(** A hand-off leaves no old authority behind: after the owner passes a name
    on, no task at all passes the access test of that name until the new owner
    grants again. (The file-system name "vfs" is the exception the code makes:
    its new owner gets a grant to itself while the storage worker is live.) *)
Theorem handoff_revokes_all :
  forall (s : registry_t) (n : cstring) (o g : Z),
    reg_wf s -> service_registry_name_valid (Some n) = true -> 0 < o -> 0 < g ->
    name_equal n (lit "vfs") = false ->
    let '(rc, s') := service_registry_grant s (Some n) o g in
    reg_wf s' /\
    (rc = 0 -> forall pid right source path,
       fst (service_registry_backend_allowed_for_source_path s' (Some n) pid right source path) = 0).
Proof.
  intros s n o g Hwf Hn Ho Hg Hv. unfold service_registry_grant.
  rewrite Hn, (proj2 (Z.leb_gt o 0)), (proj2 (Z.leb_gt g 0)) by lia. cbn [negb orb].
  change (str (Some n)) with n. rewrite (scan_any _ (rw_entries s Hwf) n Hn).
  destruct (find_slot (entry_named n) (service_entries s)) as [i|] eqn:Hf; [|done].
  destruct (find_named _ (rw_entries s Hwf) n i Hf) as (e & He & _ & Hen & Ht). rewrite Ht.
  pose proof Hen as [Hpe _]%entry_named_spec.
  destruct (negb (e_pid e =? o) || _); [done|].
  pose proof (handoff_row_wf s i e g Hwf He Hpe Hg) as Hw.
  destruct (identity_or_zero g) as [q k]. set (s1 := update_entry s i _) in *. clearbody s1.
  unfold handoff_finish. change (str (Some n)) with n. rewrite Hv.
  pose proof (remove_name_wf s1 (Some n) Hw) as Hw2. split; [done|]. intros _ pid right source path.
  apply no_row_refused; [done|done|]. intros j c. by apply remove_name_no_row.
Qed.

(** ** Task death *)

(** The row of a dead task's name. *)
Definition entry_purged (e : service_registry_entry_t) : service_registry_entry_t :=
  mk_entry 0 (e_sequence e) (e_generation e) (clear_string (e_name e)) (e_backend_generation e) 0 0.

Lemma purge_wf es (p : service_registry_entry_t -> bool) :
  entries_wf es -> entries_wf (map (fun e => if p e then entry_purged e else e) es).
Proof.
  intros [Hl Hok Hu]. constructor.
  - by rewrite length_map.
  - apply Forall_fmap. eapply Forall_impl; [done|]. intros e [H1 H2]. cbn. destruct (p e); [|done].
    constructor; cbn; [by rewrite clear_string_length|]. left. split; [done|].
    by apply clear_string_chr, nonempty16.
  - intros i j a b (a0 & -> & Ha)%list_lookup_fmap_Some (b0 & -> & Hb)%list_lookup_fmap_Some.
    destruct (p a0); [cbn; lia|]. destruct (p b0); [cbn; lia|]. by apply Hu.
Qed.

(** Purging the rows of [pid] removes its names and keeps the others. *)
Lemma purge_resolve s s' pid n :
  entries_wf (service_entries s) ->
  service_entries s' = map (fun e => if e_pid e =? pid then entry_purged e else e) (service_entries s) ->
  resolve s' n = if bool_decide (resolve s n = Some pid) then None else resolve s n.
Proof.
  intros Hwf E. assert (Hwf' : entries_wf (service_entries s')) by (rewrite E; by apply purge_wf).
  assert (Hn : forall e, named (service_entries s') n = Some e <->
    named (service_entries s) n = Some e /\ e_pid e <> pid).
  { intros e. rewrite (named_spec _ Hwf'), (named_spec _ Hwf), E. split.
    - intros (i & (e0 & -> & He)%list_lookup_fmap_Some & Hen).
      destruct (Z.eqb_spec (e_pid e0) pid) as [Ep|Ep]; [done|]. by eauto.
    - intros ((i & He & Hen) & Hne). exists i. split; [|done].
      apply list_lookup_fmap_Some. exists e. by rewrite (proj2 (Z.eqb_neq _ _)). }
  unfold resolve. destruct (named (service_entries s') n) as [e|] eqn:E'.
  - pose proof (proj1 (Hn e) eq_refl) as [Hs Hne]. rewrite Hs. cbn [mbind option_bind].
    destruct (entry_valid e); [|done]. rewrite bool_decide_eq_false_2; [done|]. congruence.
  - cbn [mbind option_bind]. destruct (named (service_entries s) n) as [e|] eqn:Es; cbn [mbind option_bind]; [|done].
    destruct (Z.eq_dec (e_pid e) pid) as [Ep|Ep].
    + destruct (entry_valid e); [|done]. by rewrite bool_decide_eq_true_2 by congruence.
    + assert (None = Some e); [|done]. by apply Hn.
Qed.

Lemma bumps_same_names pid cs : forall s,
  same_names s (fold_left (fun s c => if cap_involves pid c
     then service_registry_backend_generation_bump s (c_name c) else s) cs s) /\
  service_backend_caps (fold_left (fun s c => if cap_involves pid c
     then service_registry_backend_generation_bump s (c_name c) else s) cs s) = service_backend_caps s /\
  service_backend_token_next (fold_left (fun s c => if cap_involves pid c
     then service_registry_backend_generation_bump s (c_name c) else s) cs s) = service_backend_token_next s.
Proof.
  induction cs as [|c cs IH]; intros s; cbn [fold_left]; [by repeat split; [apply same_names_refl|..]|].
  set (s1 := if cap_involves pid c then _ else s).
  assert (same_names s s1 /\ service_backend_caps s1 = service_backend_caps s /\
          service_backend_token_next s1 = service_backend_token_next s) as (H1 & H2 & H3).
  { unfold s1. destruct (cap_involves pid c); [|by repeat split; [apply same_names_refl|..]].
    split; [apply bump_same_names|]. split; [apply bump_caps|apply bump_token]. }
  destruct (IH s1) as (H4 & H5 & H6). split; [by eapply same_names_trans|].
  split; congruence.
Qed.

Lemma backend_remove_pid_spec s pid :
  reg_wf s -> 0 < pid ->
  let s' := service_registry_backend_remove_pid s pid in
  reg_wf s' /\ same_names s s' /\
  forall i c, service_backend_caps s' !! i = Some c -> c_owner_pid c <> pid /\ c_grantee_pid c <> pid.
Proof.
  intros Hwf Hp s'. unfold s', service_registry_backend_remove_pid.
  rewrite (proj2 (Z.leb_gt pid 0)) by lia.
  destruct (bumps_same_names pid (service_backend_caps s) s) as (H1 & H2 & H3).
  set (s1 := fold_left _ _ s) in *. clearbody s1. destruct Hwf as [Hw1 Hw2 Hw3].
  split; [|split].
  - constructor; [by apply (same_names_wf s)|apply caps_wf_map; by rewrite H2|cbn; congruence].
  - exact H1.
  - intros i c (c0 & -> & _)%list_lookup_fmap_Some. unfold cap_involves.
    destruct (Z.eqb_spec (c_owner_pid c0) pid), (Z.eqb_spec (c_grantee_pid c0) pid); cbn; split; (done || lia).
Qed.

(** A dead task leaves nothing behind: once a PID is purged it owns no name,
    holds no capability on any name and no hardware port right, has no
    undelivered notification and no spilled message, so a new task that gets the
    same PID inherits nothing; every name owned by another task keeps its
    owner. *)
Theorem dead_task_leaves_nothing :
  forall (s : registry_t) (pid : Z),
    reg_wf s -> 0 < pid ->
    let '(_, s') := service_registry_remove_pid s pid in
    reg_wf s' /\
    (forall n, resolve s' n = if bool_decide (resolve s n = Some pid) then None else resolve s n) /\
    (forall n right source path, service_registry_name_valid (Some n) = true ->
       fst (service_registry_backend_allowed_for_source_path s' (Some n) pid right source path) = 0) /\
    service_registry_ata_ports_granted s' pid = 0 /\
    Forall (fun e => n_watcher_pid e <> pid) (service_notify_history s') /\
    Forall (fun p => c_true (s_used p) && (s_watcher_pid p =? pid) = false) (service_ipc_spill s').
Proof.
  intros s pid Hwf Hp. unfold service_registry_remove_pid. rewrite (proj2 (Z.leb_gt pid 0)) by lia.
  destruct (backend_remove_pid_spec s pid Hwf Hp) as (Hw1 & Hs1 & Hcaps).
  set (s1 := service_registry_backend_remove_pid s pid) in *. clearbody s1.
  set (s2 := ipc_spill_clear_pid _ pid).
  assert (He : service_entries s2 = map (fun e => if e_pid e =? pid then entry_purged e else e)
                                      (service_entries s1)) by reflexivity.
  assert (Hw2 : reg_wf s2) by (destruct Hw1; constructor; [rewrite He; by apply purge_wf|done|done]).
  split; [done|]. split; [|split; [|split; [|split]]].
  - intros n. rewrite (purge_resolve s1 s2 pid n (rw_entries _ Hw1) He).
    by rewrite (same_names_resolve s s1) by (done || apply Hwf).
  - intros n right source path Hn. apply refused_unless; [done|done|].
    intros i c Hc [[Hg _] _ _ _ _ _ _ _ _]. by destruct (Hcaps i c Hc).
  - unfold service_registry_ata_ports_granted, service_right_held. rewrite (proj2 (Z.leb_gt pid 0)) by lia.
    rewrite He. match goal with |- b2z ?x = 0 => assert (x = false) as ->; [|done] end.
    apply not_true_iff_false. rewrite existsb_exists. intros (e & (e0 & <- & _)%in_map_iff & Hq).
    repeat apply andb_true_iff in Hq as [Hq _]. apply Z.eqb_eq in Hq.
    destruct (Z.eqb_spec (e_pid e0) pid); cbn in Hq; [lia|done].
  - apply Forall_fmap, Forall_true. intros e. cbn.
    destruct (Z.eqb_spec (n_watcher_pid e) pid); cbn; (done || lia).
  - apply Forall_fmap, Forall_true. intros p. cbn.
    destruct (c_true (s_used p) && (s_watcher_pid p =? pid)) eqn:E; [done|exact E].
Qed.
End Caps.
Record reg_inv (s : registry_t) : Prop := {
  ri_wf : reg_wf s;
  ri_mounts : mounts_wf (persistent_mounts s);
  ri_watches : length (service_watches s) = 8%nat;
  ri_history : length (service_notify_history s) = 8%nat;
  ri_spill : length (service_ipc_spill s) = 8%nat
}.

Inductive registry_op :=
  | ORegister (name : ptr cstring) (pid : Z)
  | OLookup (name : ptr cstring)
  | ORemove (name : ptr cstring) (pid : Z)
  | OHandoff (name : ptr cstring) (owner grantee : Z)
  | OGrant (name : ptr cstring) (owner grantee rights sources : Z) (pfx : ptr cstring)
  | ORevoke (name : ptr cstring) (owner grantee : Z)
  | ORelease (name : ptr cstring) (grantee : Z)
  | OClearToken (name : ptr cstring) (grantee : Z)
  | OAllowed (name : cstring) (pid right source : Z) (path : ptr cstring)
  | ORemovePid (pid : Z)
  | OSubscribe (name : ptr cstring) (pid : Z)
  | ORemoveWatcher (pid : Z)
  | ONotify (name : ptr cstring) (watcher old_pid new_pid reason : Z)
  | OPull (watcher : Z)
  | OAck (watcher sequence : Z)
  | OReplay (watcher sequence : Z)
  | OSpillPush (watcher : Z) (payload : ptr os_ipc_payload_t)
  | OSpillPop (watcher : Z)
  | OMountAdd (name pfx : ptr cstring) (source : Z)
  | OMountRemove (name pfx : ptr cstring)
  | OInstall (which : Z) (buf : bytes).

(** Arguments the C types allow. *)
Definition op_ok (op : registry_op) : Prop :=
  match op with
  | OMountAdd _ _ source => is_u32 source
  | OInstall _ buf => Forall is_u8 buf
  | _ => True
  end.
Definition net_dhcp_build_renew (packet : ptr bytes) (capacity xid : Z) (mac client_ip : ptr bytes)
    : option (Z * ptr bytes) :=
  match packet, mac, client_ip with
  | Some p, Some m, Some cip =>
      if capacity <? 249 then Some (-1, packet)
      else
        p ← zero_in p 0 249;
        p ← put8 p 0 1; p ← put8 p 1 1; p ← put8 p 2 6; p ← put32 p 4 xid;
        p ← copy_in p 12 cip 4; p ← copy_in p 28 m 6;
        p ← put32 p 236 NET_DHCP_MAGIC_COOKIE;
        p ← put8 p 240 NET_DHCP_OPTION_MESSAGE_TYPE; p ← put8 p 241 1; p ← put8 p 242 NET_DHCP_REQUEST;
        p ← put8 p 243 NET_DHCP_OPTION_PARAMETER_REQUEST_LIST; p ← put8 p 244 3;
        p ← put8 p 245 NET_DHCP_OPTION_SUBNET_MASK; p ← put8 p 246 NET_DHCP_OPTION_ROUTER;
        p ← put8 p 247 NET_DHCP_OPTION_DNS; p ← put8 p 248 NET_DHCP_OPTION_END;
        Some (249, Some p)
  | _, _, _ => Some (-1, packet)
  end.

**Task to carry out**: Where a line of the records above holds the word "Lemma", copy that line.

**Result for this task**:
Lemma purge_wf es (p : service_registry_entry_t -> bool) :
Lemma purge_resolve s s' pid n :
Lemma bumps_same_names pid cs : forall s,
Lemma backend_remove_pid_spec s pid :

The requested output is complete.